Sungurlu, Türkiye’deki bütün siyasetin kutuplaşma üzerinden gittiğini tabir ederken, “Dün de o denli değil miydi? Vaz mı geçti politikler kutuplaşmadan? Keşke vazgeçseler, keşke Türkiye’de siyasetçiler kutuplaşmadan vazgeçseler ve Türkiye gerçekler üzerinden siyaset yapsa” dedi.
“Üç başbakan bana, telefon açıp da “şu dava ne” şu hakim ne demedi”

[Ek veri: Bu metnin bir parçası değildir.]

Lemma sim_track N s A live n it :
  N + 1 < 2 ^ 29 -> sim N s A live -> A !! n = Some it -> it_alive it = true ->
  exists s', step (Track n) s = Ok s' /\ sim (N + 1) s' (<[n := Item (it_kind it) (it_tracks it + 1) true]> A) live.
Proof.
  intros HN [H1 H2 H3 H4 H5 H6] Hit Hal. cbn [step].
  destruct (lookup_lt_is_Some_2 (st_objects s) n) as [a Ha]; [rewrite H2; by eapply lookup_lt_Some|].
  rewrite Ha. cbn [of_option mbind result_bind]. pose proof (H3 _ _ _ Ha Hit Hal) as Hlive.
  destruct (set_tracked_spec N _ _ _ _ _ HN H1 Hlive) as (ps & -> & Hok & Hu). cbn [mbind result_bind].
  eexists. split; [done|]. cbn [ob_memPool] in Hu.
  assert (Hsame : forall n' x, <[n := Item (it_kind it) (it_tracks it + 1) true]> A !! n' = Some x ->
    exists x0, A !! n' = Some x0 /\ it_kind x = it_kind x0 /\ it_alive x0 = it_alive x).
  { intros n' x Hx. destruct (same_kind _ _ _ _ _ _ Hit Hx eq_refl) as (x0 & E & Hk & Hne & Heq). exists x0. split; [done|].
    split; [done|]. destruct (decide (n' = n)) as [->|Hn]; [|by rewrite Hne]. rewrite Heq by done. rewrite Hit in E. by injection E as <-. }
  split; cbn [st_pools st_memory st_objects]; [done|by rewrite length_insert| | | |].
  - intros n' b x Hb Hx Hx'. destruct (Hsame _ _ Hx) as (x0 & E & -> & Ha0). rewrite <- Ha0 in Hx'. by eapply H3.
  - intros n1 n2 b x1 x2 Hn1 Hn2 Hx1 Hx2 Ha1 Ha2. destruct (Hsame _ _ Hx1) as (y1 & E1 & _ & Q1), (Hsame _ _ Hx2) as (y2 & E2 & _ & Q2).
    rewrite <- Q1 in Ha1. rewrite <- Q2 in Ha2. by eapply H4.
  - intros w. rewrite H5, (total_insert _ A n it) by done. unfold alive_in. cbn [it_kind it_alive in_pool].
    unfold in_pool. cbn [it_kind]. rewrite Hal. lia.
  - intros w. rewrite Hu, H6, (total_insert _ A n it) by done. unfold untracked_in, in_pool. cbn [it_kind it_tracks].
    case_decide; [rewrite bool_decide_eq_true_2 by done|rewrite bool_decide_eq_false_2 by congruence]; lia.
Qed.

Lemma sim_destroy N s A live n it :
  N < 2 ^ 29 -> sim N s A live -> A !! n = Some it -> it_alive it = true ->
  exists s' live', step (Destroy n) s = Ok s' /\ sim N s' (<[n := Item (it_kind it) (it_tracks it) false]> A) live'.
Proof.
  intros HN [H1 H2 H3 H4 H5 H6] Hit Hal. cbn [step].
  destruct (lookup_lt_is_Some_2 (st_objects s) n) as [a Ha]; [rewrite H2; by eapply lookup_lt_Some|].
  rewrite Ha. cbn [of_option mbind result_bind]. pose proof (H3 _ _ _ Ha Hit Hal) as Hlive.
  destruct (delete_object_spec N _ _ _ _ _ HN H1 Hlive) as (ps & m & -> & Hok & Hu). cbn [mbind result_bind].
  eexists _, _. split; [done|].
  assert (Hsame : forall n' x, <[n := Item (it_kind it) (it_tracks it) false]> A !! n' = Some x -> it_alive x = true ->
    n' <> n /\ A !! n' = Some x).
  { intros n' x Hx Hx'. destruct (same_kind _ _ _ _ _ _ Hit Hx eq_refl) as (x0 & E & Hk & Hne & Heq).
    destruct (decide (n' = n)) as [->|Hn]; [by rewrite Heq in Hx'|]. by rewrite Hne. }
  split; cbn [st_pools st_memory st_objects]; [done|by rewrite length_insert| | | |].
  - intros n' b x Hb Hx Hx'. destruct (Hsame _ _ Hx Hx') as [Hn E]. rewrite lookup_delete_ne; [by eapply H3|].
    intros <-. apply Hn. by eapply H4.
  - intros n1 n2 b x1 x2 Hn1 Hn2 Hx1 Hx2 Ha1 Ha2. destruct (Hsame _ _ Hx1 Ha1), (Hsame _ _ Hx2 Ha2). by eapply H4.
  - intros w. rewrite (count_delete _ _ _ _ Hlive), H5, (total_insert _ A n it) by done. unfold alive_in, in_pool.
    cbn [it_kind it_alive ob_memPool]. rewrite Hal, andb_false_r, andb_true_r.
    case_decide; [rewrite bool_decide_eq_true_2 by done|rewrite bool_decide_eq_false_2 by done]; lia.
  - intros w. rewrite Hu, H6, (total_insert _ A n it) by done. unfold untracked_in, in_pool. cbn [it_kind it_tracks]. lia.
Qed.

Lemma sim_mono N N' s A live : N <= N' -> sim N s A live -> sim N' s A live.
Proof.
  intros HN [(fr & bl & Hm & Hp) H2 H3 H4 H5 H6]. split; try done. exists fr, bl. split; [done|].
  intros w. by eapply pool_ok_mono.
Qed.

Lemma steps_sim os : forall N s A A' live,
  sizes_fit -> N + zlen os < 2 ^ 29 -> sim N s A live -> item_steps os A = Some A' ->
  exists s' live', steps os s = Ok s' /\ sim (N + zlen os) s' A' live'.
Proof.
  induction os as [|o os IH]; intros N s A A' live Hsz HN Hs E; cbn [item_steps steps] in *.
  { injection E as <-. exists s, live. split; [done|]. by rewrite zlen_nil, Z.add_0_r. }
  rewrite zlen_cons in *. pose proof (zlen_nonneg os). destruct (item_step o A) as [A1|] eqn:E1; [|done]. cbn in E.
  assert (Hone : exists s1 live1, step o s = Ok s1 /\ sim (N + 1) s1 A1 live1).
  { destruct o as [k|n|n]; cbn in E1.
    - injection E1 as <-. apply (sim_new N _ _ live); [done|lia|done].
    - destruct (A !! n) as [it|] eqn:Hit; [|done]. cbn in E1. destruct (it_alive it) eqn:Hal; [|done]. injection E1 as <-.
      destruct (sim_track N s A live n it ltac:(lia) Hs Hit Hal) as (s1 & ? & ?). by exists s1, live.
    - destruct (A !! n) as [it|] eqn:Hit; [|done]. cbn in E1. destruct (it_alive it) eqn:Hal; [|done]. injection E1 as <-.
      destruct (sim_destroy N s A live n it ltac:(lia) Hs Hit Hal) as (s1 & l1 & ? & ?). exists s1, l1. split; [done|].
      apply (sim_mono N); [lia|done]. }
  destruct Hone as (s1 & live1 & -> & Hs1). cbn [mbind result_bind].
  destruct (IH (N + 1) s1 A1 A' live1 Hsz ltac:(lia) Hs1 E) as (s' & live' & -> & Hs'). exists s', live'. split; [done|].
  by replace (N + (1 + zlen os)) with (N + 1 + zlen os) by lia.
Qed.

Lemma new_sim : sizes_fit -> sim 0 new_state [] ∅.
Proof.
  intros Hsz. split; try done; [by apply new_doc_ok|]. intros w. by destruct w.
Qed.
End spec.

(** C29: Every object has memory of its own that is big enough for it.  Whatever
    sequence of objects a document makes, tracks and deletes - each only while it
    is alive - no operation touches memory that is not its own, and an object that
    is alive is what it was made as, in an item of the pool its [_memPool] points
    to, which is of the size its class needs; no two of them share an item.  The
    counters tell the objects that are alive, and a pool never has a whole block
    more than the most it needed at one time. *)
Theorem objects_keep_their_memory (sizeof : kind -> Z) (os : list op) (A : list item) :
  sizes_fit sizeof -> zlen os < 2 ^ 29 -> item_steps os [] = Some A ->
  exists s, steps sizeof os new_state = Ok s /\ length (st_objects s) = length A /\
    (forall n a it, st_objects s !! n = Some a -> A !! n = Some it -> it_alive it = true ->
       object_at a (st_memory s) = Ok (Object (it_kind it) (pool_of (it_kind it))) /\
       exists size, item_size (st_memory s) !! fst a = Some size /\ sizeof (it_kind it) <= size) /\
    (forall n n' a it it', st_objects s !! n = Some a -> st_objects s !! n' = Some a -> A !! n = Some it -> A !! n' = Some it' ->
       it_alive it = true -> it_alive it' = true -> n = n') /\
    (forall w, let p := pool_at w (st_pools s) in
       _currentAllocs p = total (alive_in w) A /\ _currentAllocs p <= _maxAllocs p <= zlen os /\
       per_block sizeof w * _size (_blockPtrs p) < _maxAllocs p + per_block sizeof w).
Proof.
  intros Hsz Hos E.
  destruct (steps_sim sizeof os 0 new_state [] A ∅ Hsz ltac:(lia) (new_sim sizeof Hsz) E)
    as (s & live & -> & [(fr & bl & Hm & Hp) H2 H3 H4 H5 H6]).
  exists s. split; [done|]. split; [done|]. split; [|split; [done|]].
  - intros n a it Ha Hit Hal. specialize (H3 n a it Ha Hit Hal). unfold object_at. rewrite (proj2 (mo_live _ _ _ _ Hm _ _) H3).
    split; [done|]. destruct (mo_typed _ _ _ _ Hm _ _ H3) as [_ Hs]. eexists. split; [exact Hs|]. apply Hsz.
  - intros w p. destruct (Hp w) as [_ _ _ P4 P5 _ P7 _]. subst p. rewrite P5, H5, (holds_size _ _ _ P4), zlen_fmap in *. lia.
Qed.

(** The sizes of the classes in the 32-bit build. *)
Definition demo_sizeof (k : kind) : Z := match k with KElement => 60 | KAttribute => 36 | KText => 56 | _ => 52 end.
Definition demo_ops : list op :=
  Create KElement :: Create KDeclaration :: Track 0 :: repeat (Create KAttribute) 30 ++
    [Track 1; Destroy 3; Create KComment; Create KAttribute; Destroy 0; Create KElement].

Lemma demo_sizes : sizes_fit demo_sizeof.
Proof. split; [intros []; cbn; lia|intros []; cbn; lia]. Qed.

Lemma objects_keep_their_memory_witness :
  exists A s, item_steps demo_ops [] = Some A /\ steps demo_sizeof demo_ops new_state = Ok s /\ length (st_objects s) = length A.
Proof.
  destruct (item_steps demo_ops []) as [A|] eqn:E; [|discriminate E].
  destruct (objects_keep_their_memory demo_sizeof demo_ops A demo_sizes ltac:(reflexivity) E) as (s & Hs & Hl & _).
  exists A, s. split; [reflexivity|]. split; [exact Hs|exact Hl].
Defined.

(** ** The leak check of the destructor *)

(** Every object is put into the document once at most, and deleted only from there. *)
Fixpoint tidy (os : list op) (A : list item) : bool :=
  match os with
  | [] => true
  | o :: os =>
      (match o with
       | Create _ => true
       | Track n => from_option (fun it => it_tracks it =? 0) false (A !! n)
       | Destroy n => from_option (fun it => it_tracks it =? 1) false (A !! n)
       end) && from_option (tidy os) false (item_step o A)
  end.

Definition tidy_item (it : item) : Prop := it_tracks it = 1 \/ it_tracks it = 0 /\ it_alive it = true.

Lemma tidy_items os : forall A A',
  tidy os A = true -> item_steps os A = Some A' -> Forall tidy_item A -> Forall tidy_item A'.
Proof.
  induction os as [|o os IH]; intros A A' Ht E HA; cbn [tidy item_steps] in *; [by injection E as <-|].
  apply andb_true_iff in Ht as [Ho Ht]. destruct (item_step o A) as [A1|] eqn:E1; [|done]. cbn in E, Ht.
  apply (IH A1 A' Ht E). destruct o as [k|n|n]; cbn in E1, Ho.
  - injection E1 as <-. apply Forall_app. split; [done|]. apply Forall_singleton. by right.
  - destruct (A !! n) as [it|]; [|done]. cbn in E1, Ho. destruct (it_alive it); [|done]. injection E1 as <-.
    apply Forall_insert; [done|]. left. cbn. apply Z.eqb_eq in Ho. lia.
  - destruct (A !! n) as [it|]; [|done]. cbn in E1, Ho. destruct (it_alive it); [|done]. injection E1 as <-.
    apply Forall_insert; [done|]. left. cbn. by apply Z.eqb_eq in Ho.
Qed.

(** An object in the document. *)
Definition leaked (it : item) : bool := it_alive it && (it_tracks it =? 1).
Definition leaked_in (w : which) (it : item) : Z := if in_pool w it && leaked it then 1 else 0.

Lemma leaked_difference w A :
  Forall tidy_item A -> total (alive_in w) A - total (untracked_in w) A = total (leaked_in w) A.
Proof.
  induction 1 as [|it A Hit _ IH]; [done|]. cbn. fold (total (alive_in w) A) (total (untracked_in w) A) (total (leaked_in w) A).
  enough (alive_in w it - untracked_in w it = leaked_in w it) by lia. unfold alive_in, untracked_in, leaked_in, leaked.
  destruct (in_pool w it); [|done]. cbn [andb].
  destruct Hit as [Ht|[Ht Ha]]; rewrite Ht, ?Ha; cbn; [|lia]. rewrite andb_true_r. destruct (it_alive it); lia.
Qed.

Türkiye’deki hukuk meseleleri üzerine de değinen eski Adalet Bakanı Sungurlu, Anka’ya şunları söyledi:
“Hukuk sistemi bir tarafa, hukuk tatbikatı başka bir problem. Hukuk sistemimizde noksanlık vardır, Avrupa tenkit edebilir. O daima vardır. Ancak hukuk tatbikatımız dersen, Türkiye’de bugün bir hukuk tatbikatından bahsedemeyiz. Türkiye’nin hukuk tatbikatı çok berbattır. Ben beş kere Adalet Bakanlığı yaptım, kısa kısa. Üç başbakanla çalıştım, Adalet Bakanı olduğumda istifa dilekçem çantamda. Bu üç başbakan bana, telefon açıp da ‘şu dava ne’, ‘şu hâkim ne’ demedi. Anlatabiliyor muyum? Artık Türkiye’deki durumu gözden geçirin. Bu türlü bir Türkiye ise yargı düzgüne gidecek. Bizim Türkiye’de o gün de eksiğimiz vardı. Ancak tatbikatın farklılığını söylemek istiyorum. Bizim Anayasa’mıza nazaran, görülmekte olan bir dava Meclis’te görüşülemez. Biz artık davaları televizyonlarda görüşüyoruz. Karar veriyoruz makalelerde şu haktır, şu haksızdır. Ben de dahil her birimiz davalara müdahale ediyoruz. Bu Anayasa’ya da hukuka da muhalif. Demek ki bizden doğan yanılgılar, yanlışlar sebebiyle Türk hukuk sistemi şu anda artık hukuk sistemi denilecek durumda değil.